In the early 1990s, Tulchinsky worked as a trading strategist for Timber Hill (now part of Interactive Brokers), before moving to Millennium Management, an investment management firm that manages more than $57 billion in assets.

He spent 12 years at Millennium as a statistical-arbitrage portfolio manager before he founded WorldQuant in 2007. WorldQuant has a global workforce of more than 1,000 employees across 28 global offices, with many locations in nontraditional financial centers, including Ramat Gan, Budapest, Mumbai, Ho Chi Minh City and Seoul. This is in line with Tulchinsky's stated belief that "talent is distributed equally around the world, opportunity is not."

In 2014, Tulchinsky founded WorldQuant Ventures, an early-stage investment vehicle that invests in tech companies with a particular focus on data analytics and finance.

In 2014, Tulchinsky founded WorldQuant University, a US-accredited not-for-profit university, which offers an entirely free online master's degree in financial engineering and a data science module.

In early 2018, Tulchinsky founded WorldQuant Predictive, an artificial intelligence platform company that sells predictive analytics to corporate clients.

== Philanthropy ==
In 2017, Tulchinsky made a gift of $5 million to launch the WorldQuant Initiative for Quantitative Prediction at Weill Cornell Medicine. This research initiative aims to enhance current methods used in precision medicine by combining molecular profiling with financial algorithms. He is a Board of Fellows member at Weill Cornell Medicine.

In 2025, Tulchinsky supported the Jerusalem Masters' chess tournament. In February 2026, Tulchinsky sponsored the transport and display of the Bayeux Tapestry for its planned exhibition at the British Museum in September of that year.

== Publications ==
In 2015, Tulchinsky published Finding Alphas: A Quantitative Approach to Building Trading Strategies, and in 2018, he published The UnRules: Man, Machines and the Quest to Master Markets.
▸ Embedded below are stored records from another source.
Lemma key_match_step (controller : Controller) (parameters : list (string * value))
    (key : string) (a p : value) :
  lookup key (ctrl_dict controller) = Some a ->
  lookup key parameters = Some p ->
  key_match controller parameters key = three_tier a p.
Proof. unfold key_match. now intros -> ->. Qed.

Lemma query_loop_present (controller : Controller) (parameters : list (string * value)) :
  forall (ks : list string) (cm em : bool) (w : world),
    (forall k, In k ks -> In k (keys parameters)) ->
    forallb (fun k => has_key k (ctrl_dict controller)) ks = true ->
    query_loop controller parameters ks cm em w =
    query_finish controller parameters
      (cm && forallb (key_match controller parameters)
                     (filter (fun k => negb (is_element_index k)) ks))
      (if existsb is_element_index ks
       then key_match controller parameters "element_index" else em) w.
Proof.
  induction ks as [|key rest IH]; intros cm em w Hin Hall.
  - simpl. now rewrite andb_true_r.
  - simpl in Hall. apply andb_true_iff in Hall as [Hk Hrest].
    destruct (has_key_lookup _ _ Hk) as [a Ha].
    destruct (lookup_keys parameters key (Hin key (or_introl eq_refl))) as [p Hp].
    assert (Hin' : forall k, In k rest -> In k (keys parameters))
      by (intros k H; apply Hin; now right).
    cbn [query_loop]. rewrite Hk. cbn [negb].
    unfold bind at 1, lift at 1, getattribute. rewrite Ha.
    unfold bind at 1, lift at 1, getitem. rewrite Hp.
    unfold bind at 1, lift at 1. rewrite attr_match_ok.
    rewrite <- (key_match_step controller parameters key Ha Hp).
    unfold is_element_index in *. cbn [filter existsb].
    destruct (String.eqb key "element_index") eqn:E.
    + apply String.eqb_eq in E. subst key. rewrite IH by assumption.
      cbn [negb orb]. now destruct (existsb _ rest).
    + rewrite IH by assumption. cbn [negb orb forallb].
      now rewrite andb_assoc.
Qed.

Lemma query_loop_absent (controller : Controller) (parameters : list (string * value)) :
  forall (ks : list string) (cm em : bool) (w : world),
    (forall k, In k ks -> In k (keys parameters)) ->
    forallb (fun k => has_key k (ctrl_dict controller)) ks = false ->
    exists k, In k ks /\ has_key k (ctrl_dict controller) = false /\
              query_loop controller parameters ks cm em w =
              (Ok false, add_log w [debug (NoAttribute k (ctrl_str controller))]).
Proof.
  induction ks as [|key rest IH]; intros cm em w Hin Hall; [discriminate|].
  simpl in Hall. cbn [query_loop].
  destruct (has_key key (ctrl_dict controller)) eqn:Hk.
  - simpl in Hall.
    destruct (has_key_lookup _ _ Hk) as [a Ha].
    destruct (lookup_keys parameters key (Hin key (or_introl eq_refl))) as [p Hp].
    assert (Hin' : forall k, In k rest -> In k (keys parameters))
      by (intros k H; apply Hin; now right).
    cbn [negb].
    unfold bind at 1, lift at 1, getattribute. rewrite Ha.
    unfold bind at 1, lift at 1, getitem. rewrite Hp.
    unfold bind at 1, lift at 1. rewrite attr_match_ok.
    destruct (String.eqb key "element_index");
      edestruct IH as (k & Hk' & Hab & ->); eauto;
      exists k; (split; [now right | split; [assumption | reflexivity]]).
  - exists key. split; [now left | split; [assumption | reflexivity]].
Qed.

Lemma existsb_element_index (ks : list string) :
  existsb is_element_index ks = true -> In "element_index" ks.
Proof.
  intros H. apply existsb_exists in H as (k & Hk & E).
  apply String.eqb_eq in E. now subst.
Qed.

Lemma query_present (controller : Controller) (parameters : list (string * value))
    (w : world) :
  all_present controller parameters = true ->
  _controller_attributes_query controller parameters w =
  (Ok (others_match controller parameters && element_index_match controller parameters),
   add_log w (query_info controller parameters)).
Proof.
  intros Hall. unfold _controller_attributes_query.
  rewrite query_loop_present by (auto; exact Hall). cbn [andb].
  fold (others_match controller parameters).
  fold (element_index_match controller parameters).
  unfold query_info.
  destruct (others_match controller parameters) eqn:Ho;
    destruct (element_index_match controller parameters) eqn:He; cbn [andb negb];
    try (rewrite query_finish_quiet by reflexivity; now rewrite add_log_nil).
  unfold element_index_match in He.
  destruct (existsb is_element_index (keys parameters)) eqn:Hex; [|discriminate].
  apply existsb_element_index in Hex.
  destruct (lookup_keys parameters _ Hex) as [p Hp].
  unfold all_present in Hall. rewrite forallb_forall in Hall.
  destruct (has_key_lookup _ _ (Hall _ Hex)) as [a Ha].
  now rewrite (query_finish_mismatch controller parameters w Ha Hp).
Qed.
(** [initiate fullNodes l] on a ledger and no nodes yet builds the full
    mesh: [l] nodes ["F0"], ["F1"], ... on the one ledger, with empty
    mempools, node [k] having every other node as a peer, once each and
    in ascending order, and not itself; every reference in the world
    names an object. *)
Theorem initiate_fullnodes_full_mesh (l : Z) (r : nat) (w : World) :
  nodes w = [] ->
  (r < length (ledgers w))%nat ->
  cli.initiate_fullnodes l (Some r) w
  = (Ok tt,
     {| ledgers := ledgers w;
        nodes := mesh_nodes (Z.to_nat l) r (others (Z.to_nat l)) |})
  /\ well_formed
       {| ledgers := ledgers w;
          nodes := mesh_nodes (Z.to_nat l) r (others (Z.to_nat l)) |} = true
  /\ forall k, (k < Z.to_nat l)%nat ->
       NoDup (others (Z.to_nat l) k)
       /\ forall p, p ∈ others (Z.to_nat l) k
                    <-> (p < Z.to_nat l)%nat /\ p <> k.
Proof.
  intros Hnodes Hr. set (n := Z.to_nat l). split; [|split].
  - unfold cli.initiate_fullnodes, bind at 1, get. rewrite Hnodes.
    fold n. unfold bind.
    replace w with {| ledgers := ledgers w;
                      nodes := mesh_nodes 0 r (fun _ => []) |} at 1
      by (destruct w; cbn in *; now subst).
    rewrite (append_nodes (ledgers w) r n 0). cbn [Nat.add].
    rewrite (mesh_nodes_ext n r _ (peers_at n 0 1)).
    + apply (connect_all (ledgers w) n r n 0). lia.
    + intros k Hk. unfold peers_at.
      destruct k as [|[|k]]; reflexivity.
  - unfold well_formed. cbn [ledgers nodes]. apply forallb_forall.
    intros nd Hin. unfold mesh_nodes in Hin. apply in_map_iff in Hin.
    destruct Hin as (k & <- & Hk). apply in_seq in Hk.
    cbn [blockchain peers with_peers cli.new_node].
    apply andb_true_iff. split; [now apply Nat.ltb_lt|].
    apply forallb_forall. intros p Hp. apply list_elem_of_In in Hp.
    rewrite mesh_nodes_length. apply Nat.ltb_lt.
    apply others_spec in Hp; lia.
  - intros k Hk. split; [apply others_nodup | intros p; now apply others_spec].
Qed.

Lemma initiate_fullnodes_full_mesh_witness :
  nodes {| ledgers := [chain1]; nodes := [] |} = []
  /\ (0 < length (ledgers {| ledgers := [chain1]; nodes := [] |}))%nat
  /\ cli.initiate_fullnodes 3 (Some 0%nat) {| ledgers := [chain1]; nodes := [] |}
     = (Ok tt, mesh_of chain1).
Proof.
  split; [reflexivity|]. split; [cbn; lia|].
  exact (proj1 (initiate_fullnodes_full_mesh 3 0
                  {| ledgers := [chain1]; nodes := [] |}
                  eq_refl (Nat.lt_0_succ 0))).
Defined.

(** ** Blocks stored and loaded *)

Lemma TxInput_round_trip (i : TxInput) :
  TxInput_from_dict (TxInput_to_dict true i) = Some i.
Proof. now destruct i. Qed.

Lemma TxOutput_round_trip (o : TxOutput) :
  TxOutput_from_dict (TxOutput_to_dict o) = Some o.
Proof. now destruct o. Qed.

Lemma mapM_map_Some {A B C} (f : B -> option C) (g : A -> B) (k : A -> C)
    (l : list A) :
  (forall x, f (g x) = Some (k x)) ->
  mapM (M := option) f (map g l) = Some (map k l).
Proof.
  intros Hfg. induction l as [|x rest IH]; [reflexivity|].
  cbn. rewrite Hfg. cbn. now rewrite IH.
Qed.

(** A block written with [_block_to_dict] and read with
    [_block_from_dict] comes back with its header, its inputs and its
    outputs, whatever hash and time were stored with it; the txids are
    computed anew, so the block comes back equal exactly when each of
    its transactions carried the txid of its serialisation. *)
Theorem block_dict_round_trip (now : Z) (blk : Block) (h : string) :
  _block_from_dict (_block_to_dict now blk h) = Some (reloaded blk)
  /\ (reloaded blk = blk
      <-> Forall (fun tx => txid tx = compute_txid (inputs tx) (outputs tx))
            (txs blk)).
Proof.
  split.
  - unfold _block_from_dict, _block_to_dict, reloaded. cbn.
    destruct blk as [[hh ph mr nn] ts]. cbn.
    unfold list_item. cbn.
    rewrite (mapM_map_Some Transaction_from_dict _
               (fun tx => new_Transaction (inputs tx) (outputs tx)));
      [reflexivity|].
    intros tx. unfold Transaction_from_dict, list_item. cbn.
    rewrite (mapM_fmap_Some _ _ _ TxInput_round_trip).
    now rewrite (mapM_fmap_Some _ _ _ TxOutput_round_trip).
  - unfold reloaded. destruct blk as [hd ts]. cbn. split.
    + intros [= E]. induction ts as [|tx rest IH]; constructor.
      * injection E as E _. now rewrite <- E at 1.
      * apply IH. now injection E.
    + intros Hall. f_equal. induction Hall as [|tx rest Ht _ IH]; [reflexivity|].
      cbn. rewrite IH. f_equal. destruct tx. cbn in *. now subst.
Qed.

(** ** What the master process shows *)

Lemma trace_asset_sorted (bc : Blockchain) (a : string) :
  StronglySorted (newer_first entry_height) (trace_asset bc a).
Proof.
  replace (trace_asset bc a)
    with (flat_map (trace_entries a)
            (sort_desc (fun kv => height (header (snd kv)))
               (dict_items (blocks_by_hash bc)))).
  - apply trace_sorted, sort_desc_sorted.
  - unfold trace_asset. apply flat_map_ext. intros kv.
    symmetry. apply trace_block_entries.
Qed.
(** * VoiceHire: the heuristic fallback engine, the grade mapping, the
      answer route, the Gemini client, the authentication middleware and
      the proctoring policy.

    The development embeds the JavaScript of
      - [config/fallback.js]  (question bank, [generateLocalQuestions],
        [evaluateAnswerLocally], [generateReportLocally]),
      - [config/gemini.js] ([callGemini], [parseGeminiJSON]),
      - [routes/interview.js] and [routes/report.js] ([scoreToGrade], the
        [POST /:id/answer] handler),
      - [middleware/auth.js] ([authMiddleware]),
      - [voicehire-frontend/app.js] (the proctoring handlers, the movement
        detector, [api], [submitAnswer], [resumeInterview], the score
        classes)
    as Rocq functions and proves the properties of the specification about
    them.  Numbers that the code rounds, the products and differences on
    the values of [Math.random], are doubles with their rounding. *)

From Stdlib Require Import String Ascii.
From Stdlib Require Import List ZArith NArith QArith Qround Qpower Qfield.
From Stdlib Require Import Lia Lqa Bool.
From Stdlib Require Import Permutation Arith Finite.
From Stdlib Require SpecFloat.
Import ListNotations.

Local Open Scope Z_scope.
Local Open Scope list_scope.

(** ** JavaScript values used by the embedded code *)

Module Js.

(** A JavaScript string is a sequence of UTF-16 code units. *)
Definition code_unit := N.
Definition jsstring := list code_unit.
(* ===== verification/_CoqProject ===== *)
-Q . S2P
Prelude.v
Tasks.v
Text.v
Externals.v
Message.v
Wildmat.v
Config.v
Settings.v
Listen.v
Limits.v
Auth.v
SqliteAuth.v
Accounts.v
Tracker.v
Storage.v
SqliteStorage.v
PgStorage.v
Catalogue.v
PgAuth.v
Responses.v
Session.v
Wire.v
Control.v
Milter.v
Filters.v
CustomFilters.v
Retention.v
Queue.v
Workers.v
Context.v
ArticleHandlers.v
GroupHandlers.v
PostHandlers.v
Server.v
Served.v
Turns.v
Replies.v
Company.v
Overviews.v
Peers.v
Admin.v
Reload.v
Lifecycle.v
System.v
Interleave.v
Delivery.v
Slots.v
Transfers.v
Network.v
Quota.v
Awaits.v
Waiting.v
(** A list without repetitions in increasing order is known by its elements. *)
Lemma sorted_ext {A} (R : relation A) `{!StrictOrder R} (l k : list A) :
  StronglySorted R l -> StronglySorted R k -> (forall x, x ∈ l <-> x ∈ k) -> l = k.
Proof.
  intros Hl; revert k; induction Hl as [|a l Hl IH Ha]; intros k Hk Hx.
  { destruct k as [|b k]; [done|]. exfalso. apply (not_elem_of_nil b), Hx. left. }
  rewrite Forall_forall in Ha. destruct Hk as [|b k Hk Hb].
  { exfalso. apply (not_elem_of_nil a), Hx. left. }
  rewrite Forall_forall in Hb. assert (a = b) as <-.
  { destruct (proj1 (elem_of_cons k a b) (proj1 (Hx a) (list_elem_of_here _ _))) as [|Hak]; [done|].
    destruct (proj1 (elem_of_cons l b a) (proj2 (Hx b) (list_elem_of_here _ _))) as [|Hbl]; [done|].
    exfalso. apply (StrictOrder_Irreflexive a). etrans; [by apply Ha|by apply Hb]. }
  f_equal. apply IH; [done|]. intros x. specialize (Hx x). rewrite !elem_of_cons in Hx.
  split; intros Hin.
  - destruct (proj1 Hx (or_intror Hin)) as [->|]; [|done].
    exfalso. apply (StrictOrder_Irreflexive a), Ha, Hin.
  - destruct (proj2 Hx (or_intror Hin)) as [->|]; [|done].
    exfalso. apply (StrictOrder_Irreflexive a), Hb, Hin.
Qed.

(** ** Integers *)
Lemma sat_add_le a b : (sat_add a b <= u64_max)%N.
Proof. unfold sat_add. lia. Qed.

Lemma sat_add_exact a b : (a + b <= u64_max)%N -> sat_add a b = (a + b)%N.
Proof. unfold sat_add. lia. Qed.

Lemma i64_try_from_u64 (n : N) d : (Z.of_N n <= i64_max)%Z -> u64_try_from (i64_try_from n d) = n.
Proof.
  intros H. unfold i64_try_from, u64_try_from.
  destruct (Z.leb_spec (Z.of_N n) i64_max); [|lia]. destruct (Z.ltb_spec (Z.of_N n) 0); lia.
Qed.

(** ** Lists *)
Lemma elem_of_list_In {A} (x : A) l : x ∈ l <-> In x l.
Proof. apply list_elem_of_In. Qed.

(** The first element satisfying a test ([Iterator::find]). *)
Definition find_first {A} (p : A -> bool) (l : list A) : option A := List.find p l.

Lemma find_first_Some {A} (p : A -> bool) l a : find_first p l = Some a -> In a l /\ p a = true.
Proof. apply List.find_some. Qed.

Lemma find_first_None {A} (p : A -> bool) l : find_first p l = None <-> existsb p l = false.
Proof.
  unfold find_first. induction l as [|a l IH]; csimpl; [done|].
  destruct (p a); csimpl; [done|exact IH].
Qed.

(** ** Tactics *)

(** Case analysis on the scrutinee of the first match of the goal. *)
Ltac case_goal :=
  match goal with
  | |- context [match ?x with _ => _ end] => is_var x; destruct x
  | |- context [match ?x with _ => _ end] => let E := fresh "E" in destruct x eqn:E
  end.

(** Case analysis on the scrutinee of the first match of a hypothesis. *)
Ltac case_in H :=
  match type of H with
  | context [match ?x with _ => _ end] => is_var x; destruct x
  | context [match ?x with _ => _ end] => let E := fresh "E" in destruct x eqn:E
  end.

(** Split the conjunctions of the goal and solve the easy parts. *)
Ltac splits := repeat match goal with |- _ /\ _ => split end.
(* ===== verification/Wildmat.v ===== *)
(** * Wildmat: group patterns ([wildmat.rs])

    The translation of a wildmat pattern to a regular expression, as the code
    writes it, and what the result matches, given what the regex crate
    promises ([RegexLaws]). *)

From stdpp Require Import base numbers list gmap strings.
From Stdlib Require Import NArith ZArith Lia.
From S2P Require Import Prelude Text Externals.
Local Open Scope N_scope.

Section Wildmat.
Context {X : Ext}.

(** The body of a class, up to its closing bracket, and the rest. *)
Fixpoint class_loop (s : str) : str * str :=
  match s with
  | [] => ([], [])
  | c :: t =>
      if c =? ch "]" then ([], t)
      else if c =? ch "\" then
        match t with
        | n :: u => let '(k, r) := class_loop u in (regex_escape [n] ++ k, r)
        | [] => ([c], [])
        end
      else let '(k, r) := class_loop t in (c :: k, r)
  end.

(** [parse_class]: [None], and nothing consumed, when no bracket closes it. *)
Definition parse_class (s : str) : option (str * str) :=
  if negb (existsb (N.eqb (ch "]")) s) then None
  else
    match s with
    | c :: t =>
        if (c =? ch "!") || (c =? ch "^")
        then let '(k, r) := class_loop t in Some (ch "^" :: k, r)
        else Some (class_loop s)
    | [] => Some (class_loop s)
    end.

Fixpoint pattern_loop (fuel : nat) (s : str) : str :=
  match fuel with
  | O => []
  | S fuel =>
      match s with
      | [] => []
      | c :: t =>
          if c =? ch "*" then lit ".*" ++ pattern_loop fuel t
          else if c =? ch "?" then lit "." ++ pattern_loop fuel t
          else if c =? ch "[" then
            match parse_class t with
            | Some (class, r) => lit "[" ++ class ++ lit "]" ++ pattern_loop fuel r
            | None => lit "\[" ++ pattern_loop fuel t
            end
          else if c =? ch "\" then
            match t with
            | n :: u => regex_escape [n] ++ pattern_loop fuel u
            | [] => lit "\"
            end
          else regex_escape [c] ++ pattern_loop fuel t
      end
  end.

(** Each step takes a character, so the length is fuel enough. *)
Definition pattern_to_regex (pattern : str) : option Regex :=
  regex_new (lit "^" ++ pattern_loop (length pattern) pattern ++ lit "$").

Definition wildmat (pattern text : str) : bool :=
  match pattern_to_regex pattern with
  | Some re => regex_is_match re text
  | None => false
  end.

(** ** What a pattern means

    [glob_atoms] reads a pattern directly.  It is defined on the patterns
    whose classes hold letters, digits and ranges of them and which do not
    end in a lone backslash. *)
Fixpoint read_class (s : str) : option (list citem * str) :=
  match s with
  | [] => None
  | c :: t =>
      if c =? ch "]" then Some ([], t)
      else if negb (is_ascii_alphanumeric c) then None
      else match t with
           | d :: hi :: u =>
               if d =? ch "-" then
                 if citem_wf (CRange c hi)
                 then match read_class u with Some (l, r) => Some (CRange c hi :: l, r) | None => None end
                 else None
               else match read_class t with Some (l, r) => Some (CChar c :: l, r) | None => None end
           | _ => match read_class t with Some (l, r) => Some (CChar c :: l, r) | None => None end
           end
  end.

Fixpoint glob_atoms (fuel : nat) (s : str) : option (list ratom) :=
  match fuel with
  | O => match s with [] => Some [] | _ => None end
  | S fuel =>
      match s with
      | [] => Some []
      | c :: t =>
          if c =? ch "*" then cons RStar <$> glob_atoms fuel t
          else if c =? ch "?" then cons RAny <$> glob_atoms fuel t
          else if c =? ch "[" then
            if existsb (N.eqb (ch "]")) t then
              let neg := match t with n :: _ => (n =? ch "!") || (n =? ch "^") | [] => false end in
              match read_class (if neg then tail t else t) with
              | Some (i :: l, r) => cons (RClass neg (i :: l)) <$> glob_atoms fuel r
              | _ => None
              end
            else cons (RLit c) <$> glob_atoms fuel t
          else if c =? ch "\" then
            match t with n :: u => cons (RLit n) <$> glob_atoms fuel u | [] => None end
          else cons (RLit c) <$> glob_atoms fuel t
      end
  end.
Definition glob (s : str) : option (list ratom) := glob_atoms (length s) s.

Lemma class_loop_cons c t k r : (c =? ch "]") = false -> (c =? ch "\") = false ->
  class_loop t = (k, r) -> class_loop (c :: t) = (c :: k, r).
Proof. intros H1 H2 H. cbn [class_loop]. by rewrite H1, H2, H. Qed.

Lemma alnum_plain c : is_ascii_alphanumeric c = true ->
  (c =? ch "]") = false /\ (c =? ch "\") = false.
Proof. change (ch "]") with 93; change (ch "\") with 92. intros. char_lia. Qed.

(** The class read by [read_class] is the text the code copies. *)
Lemma read_class_loop n s l r : (length s <= n)%nat -> read_class s = Some (l, r) ->
  class_loop s = (l ≫= citem_render, r) /\ forallb citem_wf l = true.
Proof.
  revert s l r. induction n as [|n IH]; intros [|c t] l r Hn H; try done; [csimpl in Hn; lia|].
  cbn [read_class] in H. destruct (c =? ch "]") eqn:Eb.
  { injection H as <- <-. cbn [class_loop]. by rewrite Eb. }
  destruct (is_ascii_alphanumeric c) eqn:Ec; [cbn [negb] in H|done].
  destruct (alnum_plain c Ec) as [_ Es]. cbn [length] in Hn.
  assert (Hone : (match read_class t with Some (l, r) => Some (CChar c :: l, r) | None => None end)
    = Some (l, r) -> class_loop (c :: t) = (l ≫= citem_render, r) /\ forallb citem_wf l = true).
  { destruct (read_class t) as [[l' r']|] eqn:E; [|done]. intros [= <- <-].
    apply IH in E as [E1 E2]; [|lia]. split; [by apply class_loop_cons|].
    cbn [forallb citem_wf]. by rewrite Ec. }
  destruct t as [|d [|hi u]]; [by apply Hone..|].
  destruct (d =? ch "-") eqn:Ed; [|by apply Hone]. clear Hone.
  destruct (citem_wf (CRange c hi)) eqn:Ew; [|done].
  destruct (read_class u) as [[l' r']|] eqn:E; [|done]. injection H as <- <-.
  apply IH in E as [E1 E2]; [|cbn [length] in Hn; lia].
  apply N.eqb_eq in Ed as ->.
  assert (Hh : is_ascii_alphanumeric hi = true).
  { cbn [citem_wf] in Ew. apply andb_prop in Ew as [Ew _]. by apply andb_prop in Ew as [_ Ew]. }
  destruct (alnum_plain hi Hh) as [Hh1 Hh2]. split; [|cbn [forallb]; by rewrite Ew].
  by repeat apply class_loop_cons.
Qed.

Lemma read_class_length n s l r : (length s <= n)%nat -> read_class s = Some (l, r) ->
  (length r < length s)%nat.
Proof.
  revert s l r. induction n as [|n IH]; intros [|c t] l r Hn H; try done; [csimpl in Hn; lia|].
  cbn [read_class length] in *. destruct (c =? ch "]"); [injection H as <- <-; lia|].
  destruct (negb _); [done|].
  assert (Hone : (match read_class t with Some (l, r) => Some (CChar c :: l, r) | None => None end)
    = Some (l, r) -> (length r < S (length t))%nat).
  { destruct (read_class t) as [[l' r']|] eqn:E; [|done]. intros [= <- <-].
    apply IH in E; lia. }
  destruct t as [|d [|hi u]]; [by apply Hone..|].
  destruct (d =? ch "-"); [|by apply Hone]. destruct (citem_wf _); [|done].
  destruct (read_class u) as [[l' r']|] eqn:E; [|done]. injection H as <- <-.
  cbn [length] in *. apply IH in E; lia.
Qed.

Context {L : RegexLaws}.

Lemma parse_class_read t neg i l r :
  existsb (N.eqb (ch "]")) t = true ->
  neg = match t with n :: _ => (n =? ch "!") || (n =? ch "^") | [] => false end ->
  read_class (if neg then tail t else t) = Some (i :: l, r) ->
  parse_class t = Some ((if neg then lit "^" else []) ++ ((i :: l) ≫= citem_render), r)
  /\ forallb citem_wf (i :: l) = true /\ (length r < length t)%nat.
Proof.
  intros Hb -> H. unfold parse_class. rewrite Hb. cbn [negb].
  destruct t as [|n t]; [done|].
  destruct ((n =? ch "!") || (n =? ch "^")).
  - cbn [tail] in H. pose proof (read_class_length _ _ _ _ (le_n _) H).
    apply (read_class_loop _ _ _ _ (le_n _)) in H as [-> Hw].
    splits; [done|done|cbn [length]; lia].
  - pose proof (read_class_length _ _ _ _ (le_n _) H).
    apply (read_class_loop _ _ _ _ (le_n _)) in H as [-> Hw]. by splits.
Qed.

Lemma fmap_cons_Some {A} (a : A) o l : cons a <$> o = Some l ->
  exists l', o = Some l' /\ l = a :: l'.
Proof. destruct o as [l'|]; [|done]. intros [= <-]. by exists l'. Qed.

(** The expression the code writes is the rendering of the pattern's atoms. *)
Lemma pattern_loop_render fuel s l : (length s <= fuel)%nat -> glob_atoms fuel s = Some l ->
  pattern_loop fuel s = l ≫= atom_render /\ forallb atom_wf l = true.
Proof.
  revert s l. induction fuel as [|fuel IH]; intros [|c t] l Hn H; try done;
    [by injection H as <- | by injection H as <- |].
  cbn [glob_atoms pattern_loop length] in *.
  destruct (c =? ch "*").
  { apply fmap_cons_Some in H as (l' & H & ->). apply IH in H as [-> Hw]; [|lia]. done. }
  destruct (c =? ch "?").
  { apply fmap_cons_Some in H as (l' & H & ->). apply IH in H as [-> Hw]; [|lia]. done. }
  destruct (c =? ch "[") eqn:Eb.
  { apply N.eqb_eq in Eb as ->.
    destruct (existsb (N.eqb (ch "]")) t) eqn:Ec.
    - cbv zeta in H. destruct (read_class _) as [[[|i k] r]|] eqn:Er; [done| |done].
      apply parse_class_read in Er as (-> & Hw & Hl); [|done..].
      apply fmap_cons_Some in H as (l' & H & ->). apply IH in H as [-> Hw']; [|lia].
      split; [csimpl; by rewrite <- !app_assoc|].
      cbn [forallb atom_wf] in *. by rewrite Hw, Hw'.
    - unfold parse_class. rewrite Ec. cbn [negb].
      apply fmap_cons_Some in H as (l' & H & ->). apply IH in H as [-> Hw]; [|lia].
      split; [|done]. csimpl. change [91] with (lit "["). by rewrite regex_escape_bracket. }
  destruct (c =? ch "\").
  { destruct t as [|n u]; [done|]. cbn [length] in Hn.
    apply fmap_cons_Some in H as (l' & H & ->). apply IH in H as [-> Hw]; [|lia]. done. }
  apply fmap_cons_Some in H as (l' & H & ->). apply IH in H as [-> Hw]; [|lia]. done.
Qed.

Lemma wildmat_atoms (pattern text : str) (atoms : list ratom) :
  glob pattern = Some atoms -> wildmat pattern text = atoms_match atoms text.
Proof.
  intros H. apply pattern_loop_render in H as [H Hw]; [|done].
  unfold wildmat, pattern_to_regex. rewrite H.
  destruct (regex_anchored atoms Hw) as (re & -> & Hre). apply Hre.
Qed.

(** C27: a wildmat pattern matches exactly the texts its atoms match, from
    beginning to end: [*] any run and [?] any one character (neither a line
    feed), a class one of its characters or, after [!] or [^], one that is
    not, a backslash or any other character itself. *)
Theorem wildmat_glob (pattern text : str) (atoms : list ratom) :
  glob pattern = Some atoms -> wildmat pattern text = atoms_match atoms text.
Proof. apply wildmat_atoms. Qed.

(** A pattern without special characters matches itself and nothing else. *)
Definition literal_char (c : char) : bool :=
  negb ((c =? ch "*") || (c =? ch "?") || (c =? ch "[") || (c =? ch "\")).

Lemma glob_literal p fuel : (length p <= fuel)%nat -> forallb literal_char p = true ->
  glob_atoms fuel p = Some (RLit <$> p).
Proof.
  revert p. induction fuel as [|fuel IH]; intros [|c p] Hn H; try done; [csimpl in Hn; lia|].
  cbn [forallb length] in *. apply andb_prop in H as [Hc H]. unfold literal_char in Hc.
  apply negb_true_iff in Hc. rewrite !orb_false_iff in Hc. destruct_and! Hc.
  cbn [glob_atoms].
  repeat match goal with E : _ = false |- _ => rewrite E; clear E end.
  by rewrite IH by (done || lia).
Qed.

Lemma atoms_match_literal p t : atoms_match (RLit <$> p) t = str_eqb p t.
Proof.
  revert t. induction p as [|c p IH]; intros [|d t]; try done. csimpl. rewrite IH.
  destruct (N.eqb_spec c d) as [->|Hne]; cbn [andb].
  - unfold str_eqb. apply bool_decide_ext. naive_solver.
  - unfold str_eqb. symmetry. apply bool_decide_eq_false. naive_solver.
Qed.

Lemma wildmat_literal p t : forallb literal_char p = true -> wildmat p t = str_eqb p t.
Proof.
  intros H. rewrite (wildmat_atoms p t (RLit <$> p)); [apply atoms_match_literal|].
  by apply glob_literal.
Qed.
End Wildmat.

Lemma wildmat_glob_witness :
  @wildmat Toy.ext (lit "b[!a-e]?*") (lit "bird") = true.
Proof.
  rewrite (@wildmat_glob Toy.ext Toy.regex_laws _ _
    [RLit (ch "b"); RClass true [CRange (ch "a") (ch "e")]; RAny; RStar]); reflexivity.
Defined.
In 2023, he released his third book The Age of Prediction: Algorithms, AI, and the Shifting Shadows of Risk, co-authored with Christopher E. Mason.

Tulchinsky has published material for and commented across various global organizations, publications and think-tanks, including the Financial Times, The Wall Street Journal, World Economic Forum, Milken Institute, Harvard Business Review, Institutional Investor, Calcalist, and Fox Business.